For better performance when processing multiple texts:

```python
from statement_extractor import StatementExtractor

# Create extractor once
extractor = StatementExtractor(
    model_id="Corp-o-Rate-Community/statement-extractor",
    device="cuda",  # or "cpu"
)

# Process multiple texts
texts = ["Text 1...", "Text 2...", "Text 3..."]
for text in texts:
    result = extractor.extract(text)
    print(f"Found {len(result)} statements")
```

## Pydantic Models

The library provides fully-typed Pydantic models:

```python
from statement_extractor import Statement, Entity, EntityType, ExtractionResult

# Access statement properties
stmt: Statement = result.statements[0]
print(stmt.subject.text)      # "Apple Inc."
print(stmt.subject.type)      # EntityType.ORG
print(stmt.predicate)         # "announced"
print(stmt.object.text)       # "iPhone 15"
print(stmt.source_text)       # Original sentence (if available)

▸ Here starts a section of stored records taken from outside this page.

Lemma retag_returns : hooks_return (H := PipelineWireAdapter Retag) (State := Z) (E := WireAdapterError Empty_set BackendMessage).
Proof.
  intros phase h st t. unfold backend_hook, adapter_hooks, intercept, retag_middleware. cbv beta iota.
  match goal with |- context [try_from _ ?m] => pose proof (try_from_spec (hook_legal phase) m) as Ht;
    destruct (try_from (hook_legal phase) m) end; done.
Qed.

Definition one_query : Pipeline BoundedPipeline :=
  mkPipeline (mkBounded 4) [mkOperation 0 O_Query Forwarded false "Simple"] RS_Ready None 1.

Lemma typed_response_equivalent_witness :
  let '(r, mw', p') := accept_response_typed None (B_CommandComplete [])
                         (mkMiddleware 0%Z (mkPipelineAdapter mkRetag)) one_query in
  (exists e, r = Err e /\ p' = one_query) \/
  (exists m', r = Ok (Emit m') /\ is_ok (BackendMessage_to_frame m') = true /\
     hook_related (H := PipelineWireAdapter Retag) (State := Z) (B_CommandComplete []) m' /\
     prepare_response None m' one_query = PR_Emit (mkOperation 0 O_Query Forwarded false "Simple") "Simple" /\
     accept_response None m' one_query = (Ok (Emit m'), p')).
Proof.
  exact (typed_response_equivalent one_query (mkMiddleware 0%Z (mkPipelineAdapter mkRetag)) None
           (B_CommandComplete []) retag_returns).
Defined.

(** The replacement that goes out there. *)
Example retag_emitted :
  accept_response_typed None (B_CommandComplete []) (mkMiddleware 0%Z (mkPipelineAdapter mkRetag)) one_query =
    (Ok (Emit (B_CommandComplete ["X"%byte])), mkMiddleware 1%Z (mkPipelineAdapter mkRetag),
     mkPipeline (mkBounded 4) [mkOperation 0 O_Query Forwarded false "Simple"] RS_Ready None 1).
Proof. vm_compute. reflexivity. Qed.
(** ** Erased sessions *)

Inductive server_state (S : Type) : Type :=
| ServerAt (P : SV.t) (C : Cleanliness) (conn : Conn S P C)
| ServerEnded (C : Cleanliness) (conn : Conn S Phase.Terminated C).
Arguments ServerAt {S} P C conn.
Arguments ServerEnded {S} C conn.

Definition server_transport {S} (st : server_state S) : option S :=
  match st with ServerAt _ _ c => transport c | ServerEnded _ c => transport c end.
Definition server_cleanliness {S} (st : server_state S) : Cleanliness :=
  match st with ServerAt _ C _ => C | ServerEnded C _ => C end.

Section Erasure.
Context {S : Type}.

Definition answered {P C} (r : io (Conn S P C * Frame)) : option (io (server_state S * Frame)) :=
  Some (let? (c, f) := r in Ok (ServerAt P C c, f)).

Definition at_server_ready {C} (r : ServerReadyState S C) : server_state S :=
  match r with ServerReady c => ServerAt SV.Ready C c | ServerDirty c _ => ServerAt SV.Ready Dirty c end.

Definition settled {C} (r : io (ServerReadyState S C * Frame)) : option (io (server_state S * Frame)) :=
  Some (let? (r, f) := r in Ok (at_server_ready r, f)).

(** The operation of the phase that sends [m]; [None] when the phase has none. *)
Definition do_send (m : BackendMessage) (st : server_state S) : option (io (server_state S * Frame)) :=
  match st with
  | ServerEnded _ _ => None
  | ServerAt P C conn =>
      match P return Conn S P C -> _ with
      | SV.ServerSimpleQuery => fun c =>
          match m with
          | B_ErrorResponse d => answered (simple_error c d)
          | B_CopyInResponse r => answered (simple_copy_in c r)
          | B_CopyOutResponse r => answered (simple_copy_out c r)
          | B_CopyBothResponse r => answered (simple_copy_both c r)
          | B_ReadyForQuery s => settled (simple_ready c s)
          | m => answered (simple_send c m)
          end
      | SV.ServerSimpleError => fun c =>
          match m with B_ReadyForQuery s => settled (simple_error_ready c s) | _ => None end
      | SV.ServerFunctionCall => fun c =>
          match m with
          | B_FunctionCallResponse v => answered (function_call_respond c v)
          | B_ErrorResponse d => answered (function_call_error c d)
          | _ => None
          end
      | SV.ServerFunctionCallDone => fun c =>
          match m with B_ReadyForQuery s => settled (function_call_done_ready c s) | _ => None end
      | SV.ServerFunctionCallError => fun c =>
          match m with B_ReadyForQuery s => settled (function_call_error_ready c s) | _ => None end
      | SV.ServerParse => fun c =>
          match m with
          | B_ParseComplete => answered (parse_complete c)
          | B_ErrorResponse d => answered (parse_error c d)
          | _ => None
          end
      | SV.ServerBind => fun c =>
          match m with
          | B_BindComplete => answered (bind_complete c)
          | B_ErrorResponse d => answered (bind_error c d)
          | _ => None
          end
      | SV.ServerClose => fun c =>
          match m with
          | B_CloseComplete => answered (close_complete c)
          | B_ErrorResponse d => answered (close_error c d)
          | _ => None
          end
      | SV.ServerDescribe => fun c =>
          match m with
          | B_ParameterDescription oids => answered (describe_parameter_description c oids)
          | B_RowDescription r => answered (describe_row_description c r)
          | B_NoData => answered (describe_no_data c)
          | B_ErrorResponse d => answered (describe_error c d)
          | _ => None
          end
      | SV.ServerExecute => fun c =>
          match m with
          | B_CommandComplete tag => answered (execute_command_complete c tag)
          | B_PortalSuspended => answered (execute_portal_suspended c)
          | B_ErrorResponse d => answered (execute_error c d)
          | B_CopyInResponse r => answered (execute_copy_in c r)
          | B_CopyOutResponse r => answered (execute_copy_out c r)
          | B_CopyBothResponse r => answered (execute_copy_both c r)
          | m => answered (execute_send c m)
          end
      | SV.ServerCopyInDone CopySimple => fun c =>
          match m with B_CommandComplete tag => answered (copy_in_done_simple_command_complete c tag) | _ => None end
      | SV.ServerCopyInDone CopyExtended => fun c =>
          match m with B_CommandComplete tag => answered (copy_in_done_extended_command_complete c tag) | _ => None end
      | SV.ServerCopyInFailed CopySimple => fun c =>
          match m with B_ErrorResponse d => answered (copy_in_failed_simple_error c d) | _ => None end
      | SV.ServerCopyInFailed CopyExtended => fun c =>
          match m with B_ErrorResponse d => answered (copy_in_failed_extended_error c d) | _ => None end
      | SV.ServerCopyOut _ => fun c =>
          match m with
          | B_CopyData d => answered (copy_out_data c d)
          | B_CopyDone => answered (copy_out_done c)
          | _ => None
          end
      | SV.ServerCopyOutDone CopySimple => fun c =>
          match m with B_CommandComplete tag => answered (copy_out_done_simple_command_complete c tag) | _ => None end
      | SV.ServerCopyOutDone CopyExtended => fun c =>
          match m with B_CommandComplete tag => answered (copy_out_done_extended_command_complete c tag) | _ => None end
      | SV.ServerCopyBoth _ BothOpen => fun c =>
          match m with
          | B_CopyData d => answered (both_open_data c d)
          | B_CopyDone => answered (both_open_done c)
          | _ => None
          end
      | SV.ServerCopyBoth _ BothClientDone => fun c =>
          match m with
          | B_CopyData d => answered (both_client_done_data c d)
          | B_CopyDone => answered (both_client_done_done c)
          | _ => None
          end
      | SV.ServerCopyBoth CopySimple BothDone => fun c =>
          match m with B_CommandComplete tag => answered (both_done_simple_command_complete c tag) | _ => None end
      | SV.ServerCopyBoth CopyExtended BothDone => fun c =>
          match m with B_CommandComplete tag => answered (both_done_extended_command_complete c tag) | _ => None end
      | SV.ServerCopyBothFailed CopySimple => fun c =>
          match m with B_ErrorResponse d => answered (both_failed_simple_error c d) | _ => None end
      | SV.ServerCopyBothFailed CopyExtended => fun c =>
          match m with B_ErrorResponse d => answered (both_failed_extended_error c d) | _ => None end
      | SV.ServerSync => fun c =>
          match m with B_ReadyForQuery s => settled (sync_ready c s) | _ => None end
      | _ => fun _ => None
      end conn
  end.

# Convert to simple tuples
triples = result.to_triples()
# [("Apple Inc.", "announced", "iPhone 15"), ...]
```

### Entity Types

| Type | Description | Example |
|------|-------------|---------|
| `ORG` | Organizations | Apple Inc., United Nations |
| `PERSON` | People | Tim Cook, Elon Musk |
| `GPE` | Geopolitical entities | USA, California, Paris |
| `LOC` | Non-GPE locations | Mount Everest, Pacific Ocean |
| `PRODUCT` | Products | iPhone, Model S |
| `EVENT` | Events | World Cup, CES 2024 |
| `WORK_OF_ART` | Creative works | Mona Lisa, Game of Thrones |
| `LAW` | Legal documents | GDPR, Clean Air Act |
| `DATE` | Dates | 2024, January 15 |
| `MONEY` | Monetary values | $50 million, €100 |
| `PERCENT` | Percentages | 25%, 0.5% |
| `QUANTITY` | Quantities | 500 employees, 1.5 tons |
| `UNKNOWN` | Unrecognized | (fallback) |

## How It Works

This library uses the T5-Gemma 2 statement extraction model with **Diverse Beam Search** ([Vijayakumar et al., 2016](https://arxiv.org/abs/1610.02424)) to generate high-quality extractions:

1. **Diverse Beam Search**: Generates 4+ candidate outputs using beam groups with diversity penalty
2. **Quality-Based Retry**: If extraction count is below threshold, automatically retries
3. **Deduplication**: Removes duplicate statements based on subject-predicate-object triples
4. **Best Selection**: Selects the longest valid output (typically most complete)

## Requirements

- Python 3.10+
- PyTorch 2.0+
- Transformers 4.35+
- Pydantic 2.0+
- ~2GB VRAM (GPU) or ~4GB RAM (CPU)

## Links

- [Model on HuggingFace](https://huggingface.co/Corp-o-Rate-Community/statement-extractor)
- [Web Demo](https://statement-extractor.corp-o-rate.com)
- [Diverse Beam Search Paper](https://arxiv.org/abs/1610.02424)
- [Corp-o-Rate](https://corp-o-rate.com)

## License

MIT License - see LICENSE file for details.